* **What this task involves**
Would you set down all of the entries below exactly as they stand?

* **Dataset items**
(* ===== verification/CredentialFlow.v ===== *)
(** * CredentialFlow

    How a credential version travels: an operator's push reaches the applier of
    an agent (credential_apply.go), the agent's client reports the applier's
    version each time it connects (the hook of RegisterCredentialSyncOnReconnect,
    wsclient.go), the hub hands the report to the registry (agent_conn.go,
    hub.go, credential_sync.go), and the registry shows the node as in sync or as
    drifted.  The agents, their connections and the hub are one state; every step
    is a step of the component that takes it. *)

From S2P Require Import Prelude GoStd SqlStore NodeRegistry Commands Config Hub CredentialApplier Floats Backoff WSClient Agent.

(** What the supervisor reads of a version report: the two structs have the same
    fields and tags. *)
Class SyncCodec `{Json CredentialVersionReport, Json CredentialSyncPayload} := {
  sync_plain : CredentialVersionReport -> Prop;
  sync_read rep s : sync_plain rep -> json_marshal rep = Ok s ->
    json_unmarshal s = Ok (mkCredentialSync (cvr_NodeID rep) (cvr_CredentialVersion rep)) }.

Module Flow.
Import Register.
Section Defs.
Context {DB E : Type} `{KeyedTable DB NodeRow E} `{TimeText} `{Json Envelope}.
Context `{Json CredentialVersionReport} `{Json CredentialSyncPayload} `{MapRange}.
Context (upgrade : Request -> bool -> res string ())
  (decode_auth : string -> res string (list AuthStateReport))
  (decode_type : string -> res string string)
  (decode_push : string -> res string push_command).

(** [fa_conn] is the connection the client dialled last.  [fa_applied] is
    history: the push commands that this process has applied. *)
Record agent := mkFlowAgent {
  fa_client : AgentClient;
  fa_applier : Applier.CredentialApplier;
  fa_conn : option nat;
  fa_applied : list Envelope }.
(** The agents by host name; what each connection carries to the hub and the hub
    has not read; and, as history, the hosts that dialled, each with the commands
    its process had applied. *)
Record world := mkFlow {
  agents : gmap string agent;
  wires : gmap nat (list Envelope);
  sys : Hub.System DB;
  dialled : list (string * list Envelope) }.

Definition with_agent (id : string) (a : agent) (w : world) : world :=
  mkFlow (<[id := a]> (agents w)) (wires w) (sys w) (dialled w).
Definition put (conn : option nat) (sent : list Envelope) (w : world) : world :=
  match conn with
  | Some i => mkFlow (agents w) (<[i := default [] (wires w !! i) ++ sent]> (wires w)) (sys w) (dialled w)
  | None => w
  end.
Definition with_client (c : AgentClient) (a : agent) : agent :=
  mkFlowAgent c (fa_applier a) (fa_conn a) (fa_applied a).

(** An agent's process starts (see [AssemblyFacts.Start_Ok]). *)
Definition start_agent (cfg : AgentConfig) (id : string) : agent :=
  mkFlowAgent (AssemblyFacts.client_of cfg id) Applier.NewCredentialApplier None [].

(** The agent reads a message; only pushes concern its applier. *)
Definition receive (msg : string) (a : agent) : agent :=
  match Client.read_message decode_type (fa_client a) msg with
  | Client.ToCommandHandler CredentialPushHandler env =>
      match Applier.HandleCredentialPush decode_push (Some (fa_applier a)) (Some env) with
      | (Some applier, Ok (Some _)) => mkFlowAgent (fa_client a) applier (fa_conn a) (fa_applied a ++ [env])
      | (Some applier, _) => mkFlowAgent (fa_client a) applier (fa_conn a) (fa_applied a)
      | (None, _) => a
      end
  | _ => a
  end.

(** The request that opens a connection has the header of the client. *)
Definition header (name : string) (l : list (string * string)) : string :=
  default ε (snd <$> find (fun kv => String.eqb kv.1 name) l).
Definition request_of (c : AgentClient) : Request :=
  mkRequest (header "Authorization" (Client.dial_header c)) ε (header "X-Node-ID" (Client.dial_header c)) ε.

Inductive flow_action :=
  | FStart (id : string) (cfg : AgentConfig)
  | FMessage (id msg : string)
  | FDial (id uuid : string) (now : Time.t) (w : writes)
  | FSendEvent (id : string) (env : Envelope) (w : writes)
  | FSendEnvelope (id : string) (env : Envelope) (w : writes)
  | FAcknowledge (id : string) (seq : Z)
  | FLose (id : string)
  | FDeliver (i : nat) (now : Time.t)
  | FCut (i : nat)
  | FHub (a : Hub.action).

* **Completed exercise**
(* ===== verification/CredentialFlow.v ===== *)
(** * CredentialFlow

    How a credential version travels: an operator's push reaches the applier of
    an agent (credential_apply.go), the agent's client reports the applier's
    version each time it connects (the hook of RegisterCredentialSyncOnReconnect,
    wsclient.go), the hub hands the report to the registry (agent_conn.go,
    hub.go, credential_sync.go), and the registry shows the node as in sync or as
    drifted.  The agents, their connections and the hub are one state; every step
    is a step of the component that takes it. *)

From S2P Require Import Prelude GoStd SqlStore NodeRegistry Commands Config Hub CredentialApplier Floats Backoff WSClient Agent.

(** What the supervisor reads of a version report: the two structs have the same
    fields and tags. *)
Class SyncCodec `{Json CredentialVersionReport, Json CredentialSyncPayload} := {
  sync_plain : CredentialVersionReport -> Prop;
  sync_read rep s : sync_plain rep -> json_marshal rep = Ok s ->
    json_unmarshal s = Ok (mkCredentialSync (cvr_NodeID rep) (cvr_CredentialVersion rep)) }.

Module Flow.
Import Register.
Section Defs.
Context {DB E : Type} `{KeyedTable DB NodeRow E} `{TimeText} `{Json Envelope}.
Context `{Json CredentialVersionReport} `{Json CredentialSyncPayload} `{MapRange}.
Context (upgrade : Request -> bool -> res string ())
  (decode_auth : string -> res string (list AuthStateReport))
  (decode_type : string -> res string string)
  (decode_push : string -> res string push_command).

(** [fa_conn] is the connection the client dialled last.  [fa_applied] is
    history: the push commands that this process has applied. *)
Record agent := mkFlowAgent {
  fa_client : AgentClient;
  fa_applier : Applier.CredentialApplier;
  fa_conn : option nat;
  fa_applied : list Envelope }.
(** The agents by host name; what each connection carries to the hub and the hub
    has not read; and, as history, the hosts that dialled, each with the commands
    its process had applied. *)
Record world := mkFlow {
  agents : gmap string agent;
  wires : gmap nat (list Envelope);
  sys : Hub.System DB;
  dialled : list (string * list Envelope) }.

Definition with_agent (id : string) (a : agent) (w : world) : world :=
  mkFlow (<[id := a]> (agents w)) (wires w) (sys w) (dialled w).
Definition put (conn : option nat) (sent : list Envelope) (w : world) : world :=
  match conn with
  | Some i => mkFlow (agents w) (<[i := default [] (wires w !! i) ++ sent]> (wires w)) (sys w) (dialled w)
  | None => w
  end.
Definition with_client (c : AgentClient) (a : agent) : agent :=
  mkFlowAgent c (fa_applier a) (fa_conn a) (fa_applied a).

(** An agent's process starts (see [AssemblyFacts.Start_Ok]). *)
Definition start_agent (cfg : AgentConfig) (id : string) : agent :=
  mkFlowAgent (AssemblyFacts.client_of cfg id) Applier.NewCredentialApplier None [].

(** The agent reads a message; only pushes concern its applier. *)
Definition receive (msg : string) (a : agent) : agent :=
  match Client.read_message decode_type (fa_client a) msg with
  | Client.ToCommandHandler CredentialPushHandler env =>
      match Applier.HandleCredentialPush decode_push (Some (fa_applier a)) (Some env) with
      | (Some applier, Ok (Some _)) => mkFlowAgent (fa_client a) applier (fa_conn a) (fa_applied a ++ [env])
      | (Some applier, _) => mkFlowAgent (fa_client a) applier (fa_conn a) (fa_applied a)
      | (None, _) => a
      end
  | _ => a
  end.

(** The request that opens a connection has the header of the client. *)
Definition header (name : string) (l : list (string * string)) : string :=
  default ε (snd <$> find (fun kv => String.eqb kv.1 name) l).
Definition request_of (c : AgentClient) : Request :=
  mkRequest (header "Authorization" (Client.dial_header c)) ε (header "X-Node-ID" (Client.dial_header c)) ε.

Inductive flow_action :=
  | FStart (id : string) (cfg : AgentConfig)
  | FMessage (id msg : string)
  | FDial (id uuid : string) (now : Time.t) (w : writes)
  | FSendEvent (id : string) (env : Envelope) (w : writes)
  | FSendEnvelope (id : string) (env : Envelope) (w : writes)
  | FAcknowledge (id : string) (seq : Z)
  | FLose (id : string)
  | FDeliver (i : nat) (now : Time.t)
  | FCut (i : nat)
  | FHub (a : Hub.action).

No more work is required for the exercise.